Whenever logical processes of thought are employed–that is, whenever thought for a time runs along an accepted groove–there is an opportunity for the machine. Formal logic used to be a keen instrument in the hands of the teacher in his trying of students’ souls. It is readily possible to construct a machine which will manipulate premises in accordance with formal logic, simply by the clever use of relay circuits. Put a set of premises into such a device and turn the crank, and it will readily pass out conclusion after conclusion, all in accordance with logical law, and with no more slips than would be expected of a keyboard adding machine. (42)

Are there limitations to conceptualizing logic in this sort of way? That is, what complex realities become hidden when we abide by logics that consist of a limited set of reasonable outcomes?

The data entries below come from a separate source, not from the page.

(** X4: a batch that goes in comes back as one entry for each document, in
    the order given, with the identifier that the store assigned and the
    metadata of the document; the store holds the old documents followed
    by the batch under those identifiers, and keeps its invariant. *)
Theorem do_add_doc_returns_batch (svc : FaissKBService) (docs : list Document)
    (not_refresh_vs_cache : bool) (w : World) (vs : FAISS) (embs : list Vec) :
  let k := svc_key svc in
  let fresh := fresh_ids (length docs) w in
  let out := do_add_doc svc docs not_refresh_vs_cache w in
  index_of k (embed_model svc) w = inr vs ->
  store_wf vs ->
  docs <> [] ->
  embeddings vs (map page_content docs) = inr embs ->
  length embs = length docs ->
  NoDup fresh ->
  (forall i, In i fresh -> ~ In i (index_to_docstore_id vs)) ->
  (not_refresh_vs_cache = true \/ can_makedirs (vs_path svc) w = true) ->
  exists infos vs',
    fst out = inr infos
    /\ map id infos = fresh
    /\ map info_metadata infos = map metadata docs
    /\ index_of k (embed_model svc) (snd out) = inr vs'
    /\ docstore vs' = docstore vs ++ combine fresh docs
    /\ index_to_docstore_id vs' = index_to_docstore_id vs ++ fresh
    /\ store_wf vs'.
Proof.
  intros k fresh out Hix Hwf Hne Hemb Hlen Hnd Hnew Hsave.
  destruct (do_add_doc_ok svc docs not_refresh_vs_cache w vs embs
              Hix Hwf Hne Hemb Hlen Hnd Hnew Hsave) as (Hres & Hix' & _).
  assert (length fresh = length docs) as Hlf.
  { subst fresh. unfold fresh_ids. by rewrite length_map, length_seq. }
  exists (doc_infos fresh docs), (extended vs fresh docs embs).
  split; [done|]. split.
  { unfold doc_infos. rewrite map_map. cbn [id].
    change (map (fun x => fst x) (combine fresh docs))
      with (dict_keys (combine fresh docs)).
    by apply keys_combine. }
  split.
  { unfold doc_infos. rewrite map_map. cbn [info_metadata].
    rewrite <- (map_map snd metadata). by rewrite map_snd_combine. }
  split; [done|]. split; [done|]. split; [done|].
  by apply extended_wf.
Qed.

(** X5: what went in can be looked up: after a batch went in,
    [get_doc_by_ids] on the identifiers that [do_add_doc] returned gives
    back the documents of the batch, in order. *)
Theorem do_add_doc_then_get (svc : FaissKBService) (docs : list Document)
    (not_refresh_vs_cache : bool) (w : World) (vs : FAISS) (embs : list Vec) :
  let k := svc_key svc in
  let fresh := fresh_ids (length docs) w in
  let out := do_add_doc svc docs not_refresh_vs_cache w in
  index_of k (embed_model svc) w = inr vs ->
  store_wf vs ->
  docs <> [] ->
  embeddings vs (map page_content docs) = inr embs ->
  length embs = length docs ->
  NoDup fresh ->
  (forall i, In i fresh -> ~ In i (index_to_docstore_id vs)) ->
  (not_refresh_vs_cache = true \/ can_makedirs (vs_path svc) w = true) ->
  exists infos,
    fst out = inr infos
    /\ fst (get_doc_by_ids svc (map id infos) (snd out)) = inr (map Some docs).
Proof.
  intros k fresh out Hix Hwf Hne Hemb Hlen Hnd Hnew Hsave.
  destruct (do_add_doc_ok svc docs not_refresh_vs_cache w vs embs
              Hix Hwf Hne Hemb Hlen Hnd Hnew Hsave) as (Hres & Hix' & _).
  assert (length fresh = length docs) as Hlf.
  { subst fresh. unfold fresh_ids. by rewrite length_map, length_seq. }
  exists (doc_infos fresh docs). split; [done|].
  assert (map id (doc_infos fresh docs) = fresh) as ->.
  { unfold doc_infos. rewrite map_map. cbn [id].
    change (map (fun x => fst x) (combine fresh docs))
      with (dict_keys (combine fresh docs)).
    by apply keys_combine. }
  rewrite (get_doc_by_ids_run _ _ _ _ Hix'). f_equal.
  cbn [extended docstore]. apply dict_get_appended; [done|done|].
  intros i Hi. destruct Hwf as (_ & -> & _). by apply Hnew.
Qed.

(** X6: an empty batch is refused: when the embedding of no texts goes
    through, [do_add_doc] raises [ValueError], for the store has nothing
    to unpack, and index and disk are as they were. *)
Theorem do_add_doc_empty_batch (svc : FaissKBService)
    (not_refresh_vs_cache : bool) (w : World) (vs : FAISS) (embs : list Vec) :
  let k := svc_key svc in
  let out := do_add_doc svc [] not_refresh_vs_cache w in
  index_of k (embed_model svc) w = inr vs ->
  embeddings vs [] = inr embs ->
  fst out = inl ValueError
  /\ index_of k (embed_model svc) (snd out) = inr vs
  /\ fs (snd out) = fs w.
Proof.
  intros k out Hix Hemb. subst out. unfold do_add_doc.
  rewrite bind_run.
  rewrite (with_vector_store_ok _ _ _ vs) by exact Hix. fold k.
  rewrite bind_run.
  rewrite (vs_embed_documents_run _ _ _ vs) by apply pool_leased.
  cbn [fst snd map]. rewrite Hemb. rewrite bind_run.
  rewrite (vs_add_embeddings_run _ _ _ _ vs) by apply pool_leased.
  cbn [combine faiss_add_embeddings fst snd].
  split; [done|]. split; [|done].
  rewrite index_of_add_trace. unfold index_of. cbn.
  by rewrite lookup_insert_eq.
Qed.
End AddingMore.

(** ** What reaches the disk *)
Section Persisting.
Context `{Collaborators} `{!Retrievers}.

Lemma fs_bind {A B : Type} (m : M A) (f : A -> M B) :
  (forall w, fs (snd (m w)) = fs w) ->
  (forall a w, fs (snd (f a w)) = fs w) ->
  forall w, fs (snd (bind m f w)) = fs w.
Proof.
  intros Hm Hf w. rewrite bind_run.
  destruct (fst (m w)) as [e|a]; cbn [snd]; [apply Hm|].
  by rewrite Hf, Hm.
Qed.

Lemma fs_vs_call {A : Type} (k : Key) (f : FAISS -> (Exn + A) * FAISS)
    (w : World) :
  fs (snd (vs_call k f w)) = fs w.
Proof.
  unfold vs_call. destruct (pool w !! k) as [vs|]; [|done].
  by destruct (f vs).
Qed.

Lemma fs_vs_embed_documents (k : Key) (texts : list string) (w : World) :
  fs (snd (vs_embed_documents k texts w)) = fs w.
Proof. unfold vs_embed_documents. rewrite bind_emit. by rewrite fs_vs_call. Qed.

Lemma fs_vs_add_embeddings (k : Key) (te : list (string * Vec))
    (metadatas : list (gmap string string)) (w : World) :
  fs (snd (vs_add_embeddings k te metadatas w)) = fs w.
Proof. unfold vs_add_embeddings. rewrite bind_emit. by rewrite fs_vs_call. Qed.

Lemma fs_vs_delete (k : Key) (ids : list string) (w : World) :
  fs (snd (vs_delete k ids w)) = fs w.
Proof. unfold vs_delete. rewrite bind_emit. by rewrite fs_vs_call. Qed.

(** A lease whose body leaves the disk alone leaves the disk alone. *)
Lemma fs_with_vector_store {A : Type} (svc : FaissKBService)
    (body : Key -> M A) :
  (forall k w, fs (snd (body k w)) = fs w) ->
  forall w, fs (snd (with_vector_store svc body w)) = fs w.
Proof.
  intros Hbody w.
  destruct (index_of (svc_key svc) (embed_model svc) w) as [e|vs] eqn:Hix.
  - by rewrite (with_vector_store_fail _ _ _ e).
  - rewrite (with_vector_store_ok _ _ _ vs) by exact Hix.
    cbn [snd fs add_trace]. by rewrite Hbody.
Qed.

(** X7: a caller that opts out of the refresh gets no write: with
    [not_refresh_vs_cache] set, [do_add_doc] and [do_delete_doc] leave the
    disk as it is, whatever their outcome. *)
Theorem opt_out_leaves_disk (svc : FaissKBService) (docs : list Document)
    (kb_file : KnowledgeFile) (w : World) :
  fs (snd (do_add_doc svc docs true w)) = fs w
  /\ fs (snd (do_delete_doc svc kb_file true w)) = fs w.
Proof.
  split.
  - unfold do_add_doc. apply fs_bind; [|done].
    apply fs_with_vector_store. intros k.
    apply fs_bind; [apply fs_vs_embed_documents|]. intros embs.
    apply fs_bind; [apply fs_vs_add_embeddings|]. intros ids.
    apply fs_bind; done.
  - unfold do_delete_doc. apply fs_with_vector_store. intros k.
    apply fs_bind; [intros w0; apply fs_vs_call|]. intros ids.
    apply fs_bind.
    { intros w0. destruct (0 <? length ids)%nat; [|done].
      apply fs_bind; [apply fs_vs_delete|done]. }
    intros _. apply fs_bind; done.
Qed.

(** From a snapshot of a store the pool restores that store, bound to the
    embedding model. *)
Lemma construct_of_snapshot (k : Key) (em : string) (w : World) (vs : FAISS)
    (emb : list string -> Exn + list Vec) :
  snapshot_of (key_path k) vs w ->
  get_Embeddings em = inr emb ->
  construct k em w
  = inr (mkFAISS _ emb (index vs) (docstore vs) (index_to_docstore_id vs)).
Proof. intros [Hf Hp] Hemb. unfold construct. by rewrite Hemb, Hf, Hp. Qed.

(** The end of a persisting lease: the store that the pool holds for the
    key is the store on disk. *)
Lemma persisted_at_release (k : Key) (p : path) (wd : World) (vs' : FAISS)
    (em : string) :
  pool wd !! k = Some vs' ->
  fst (vs_save_local k p wd) = inr tt ->
  let w' := add_trace [EvRelease k] (snd (vs_save_local k p wd)) in
  index_of k em w' = inr vs' /\ snapshot_of p vs' w'.
Proof.
  intros Hk Hok w'.
  destruct (vs_save_local_frame k p wd) as [Hpool _].
  split.
  - subst w'. rewrite index_of_add_trace. unfold index_of. by rewrite Hpool, Hk.
  - by apply vs_save_local_snapshot.
Qed.

(** X8: what [do_add_doc] returns normally without the opt-out is on
    disk: the snapshot in the directory of the service is the index as the
    pool holds it, and a pool that lost the entry restores from it the
    same vectors, documents and identifiers. *)
Theorem do_add_doc_persists (svc0 : FaissKBService) (docs : list Document)
    (w : World) (infos : list DocInfo) :
  let svc := do_init svc0 in
  let k := svc_key svc in
  let out := do_add_doc svc docs false w in
  fst out = inr infos ->
  exists vs',
    index_of k (embed_model svc) (snd out) = inr vs'
    /\ snapshot_of (vs_path svc) vs' (snd out)
    /\ (forall emb, get_Embeddings (embed_model svc) = inr emb ->
          construct k (embed_model svc) (snd out)
          = inr (mkFAISS _ emb (index vs') (docstore vs')
                   (index_to_docstore_id vs'))).
Proof.
  intros svc k out. subst out.
  assert (forall vs', snapshot_of (vs_path svc) vs' (snd (do_add_doc svc docs false w)) ->
            forall emb, get_Embeddings (embed_model svc) = inr emb ->
              construct k (embed_model svc) (snd (do_add_doc svc docs false w))
              = inr (mkFAISS _ emb (index vs') (docstore vs')
                       (index_to_docstore_id vs'))) as Hback.
  { intros vs' Hsnap emb Hemb. apply construct_of_snapshot; [|done].
    subst k svc. by rewrite key_path_do_init. }
  revert Hback. unfold do_add_doc. rewrite bind_run.
  destruct (index_of k (embed_model svc) w) as [e|vs] eqn:Hix.
  { by rewrite (with_vector_store_fail _ _ _ e). }
  rewrite (with_vector_store_ok _ _ _ vs) by exact Hix. fold k.
  rewrite bind_run.
  rewrite (vs_embed_documents_run _ _ _ vs) by apply pool_leased.
  cbn [fst snd].
  destruct (embeddings vs (map page_content docs)) as [e|embs]; [done|].
  rewrite bind_run.
  rewrite (vs_add_embeddings_run _ _ _ _ vs) by apply pool_leased.
  cbn [uuid_next add_trace leased set_pool fst snd].
  set (r := faiss_add_embeddings _ _ _ vs).
  destruct (fst r) as [e|ids]; [done|].
  rewrite bind_run. cbn [negb].
  match goal with
  | |- context [vs_save_local k (vs_path svc) ?x] => set (wd := x)
  end.
  assert (pool wd !! k = Some (snd r)) as Hkd
    by (subst wd; cbn; apply lookup_insert_eq).
  destruct (fst (vs_save_local k (vs_path svc) wd)) as [e|[]] eqn:Hs; [done|].
  cbn [ret fst snd]. intros Hback _.
  destruct (persisted_at_release k (vs_path svc) wd (snd r) (embed_model svc)
              Hkd Hs) as [Hix' Hsnap].
  exists (snd r). split; [done|]. split; [done|]. by apply Hback.
Qed.
(** X9: what [do_delete_doc] returns normally without the opt-out is on
    disk: the snapshot in the directory of the service is the index as the
    pool holds it after the deletion, and a pool that lost the entry
    restores from it the same vectors, documents and identifiers. *)
Theorem do_delete_doc_persists (svc0 : FaissKBService)
    (kb_file : KnowledgeFile) (w : World) (ids : list string) :
  let svc := do_init svc0 in
  let k := svc_key svc in
  let out := do_delete_doc svc kb_file false w in
  fst out = inr ids ->
  exists vs',
    index_of k (embed_model svc) (snd out) = inr vs'
    /\ snapshot_of (vs_path svc) vs' (snd out)
    /\ (forall emb, get_Embeddings (embed_model svc) = inr emb ->
          construct k (embed_model svc) (snd out)
          = inr (mkFAISS _ emb (index vs') (docstore vs')
                   (index_to_docstore_id vs'))).
Proof.
  intros svc k out. subst out.
  assert (forall vs', snapshot_of (vs_path svc) vs'
                        (snd (do_delete_doc svc kb_file false w)) ->
            forall emb, get_Embeddings (embed_model svc) = inr emb ->
              construct k (embed_model svc) (snd (do_delete_doc svc kb_file false w))
              = inr (mkFAISS _ emb (index vs') (docstore vs')
                       (index_to_docstore_id vs'))) as Hback.
  { intros vs' Hsnap emb Hemb. apply construct_of_snapshot; [|done].
    subst k svc. by rewrite key_path_do_init. }
  revert Hback. unfold do_delete_doc.
  destruct (index_of k (embed_model svc) w) as [e|vs] eqn:Hix.
  { by rewrite (with_vector_store_fail _ _ _ e). }
  rewrite (with_vector_store_ok _ _ _ vs) by exact Hix. fold k.
  rewrite bind_run.
  rewrite (vs_call_read _ _ _ vs) by apply pool_leased.
  cbn [fst snd].
  destruct (matching_ids (docstore vs) (filename kb_file)) as [e|ids0]; [done|].
  rewrite bind_run. set (wl := leased k vs w).
  assert (forall wd vs',
            pool wd !! k = Some vs' ->
            forall Hback : (forall vs'0,
              snapshot_of (vs_path svc) vs'0
                (add_trace [EvRelease k]
                   (snd ((vs_save_local k (vs_path svc) ;; ret ids0)%py wd))) ->
              forall emb, get_Embeddings (embed_model svc) = inr emb ->
                construct k (embed_model svc)
                  (add_trace [EvRelease k]
                     (snd ((vs_save_local k (vs_path svc) ;; ret ids0)%py wd)))
                = inr (mkFAISS _ emb (index vs'0) (docstore vs'0)
                         (index_to_docstore_id vs'0))),
            fst ((vs_save_local k (vs_path svc) ;; ret ids0)%py wd) = inr ids ->
            exists vs'0,
              index_of k (embed_model svc)
                (add_trace [EvRelease k]
                   (snd ((vs_save_local k (vs_path svc) ;; ret ids0)%py wd)))
              = inr vs'0
              /\ snapshot_of (vs_path svc) vs'0
                   (add_trace [EvRelease k]
                      (snd ((vs_save_local k (vs_path svc) ;; ret ids0)%py wd)))
              /\ (forall emb, get_Embeddings (embed_model svc) = inr emb ->
                    construct k (embed_model svc)
                      (add_trace [EvRelease k]
                         (snd ((vs_save_local k (vs_path svc) ;; ret ids0)%py wd)))
                    = inr (mkFAISS _ emb (index vs'0) (docstore vs'0)
                             (index_to_docstore_id vs'0)))) as Htail.
  { intros wd vs' Hkd. rewrite bind_run.
    destruct (fst (vs_save_local k (vs_path svc) wd)) as [e|[]] eqn:Hs; [done|].
    cbn [ret fst snd]. intros Hback _.
    destruct (persisted_at_release k (vs_path svc) wd vs' (embed_model svc)
                Hkd Hs) as [Hix' Hsnap].
    exists vs'. split; [done|]. split; [done|]. by apply Hback. }
  cbn [negb].
  destruct (0 <? length ids0)%nat.
  - rewrite bind_run.
    rewrite (vs_delete_run _ _ _ vs) by apply pool_leased.
    cbn [fst snd].
    destruct (fst (faiss_delete ids0 vs)) as [e|b]; [done|].
    cbn [ret fst snd]. apply (Htail _ (snd (faiss_delete ids0 vs))).
    cbn. apply lookup_insert_eq.
  - cbn [ret fst snd]. apply (Htail _ vs). apply pool_leased.
Qed.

These questions might be illustrated through a discussion surrounding this quote:

It is a far cry from the abacus to the modern keyboard accounting machine. (42)

While this statement may seem readily apparent in certain ways, is it worthwhile to talk about what logics, values, contexts, and goals this statement is contingent upon?

To turn toward a different–but related–direction,

As the scientist of the future moves about the laboratory or the field, every time he looks at something worthy of the record, he trips the shutter and in it goes, without even an audible click. Is this all fantastic? The only fantastic thing about it is the idea of making as many pictures as would result from its use. (39)

What repercussions, if any, exist with an almost obsessive attitude toward amassing knowledge? I’m imagining if it got to the point where we wanted to keep track of everything within our experience, everything throughout our day to day professional and personal lives, including our sleep patterns, which I suppose some people already do with Fitbits and such. What, if anything, is lost?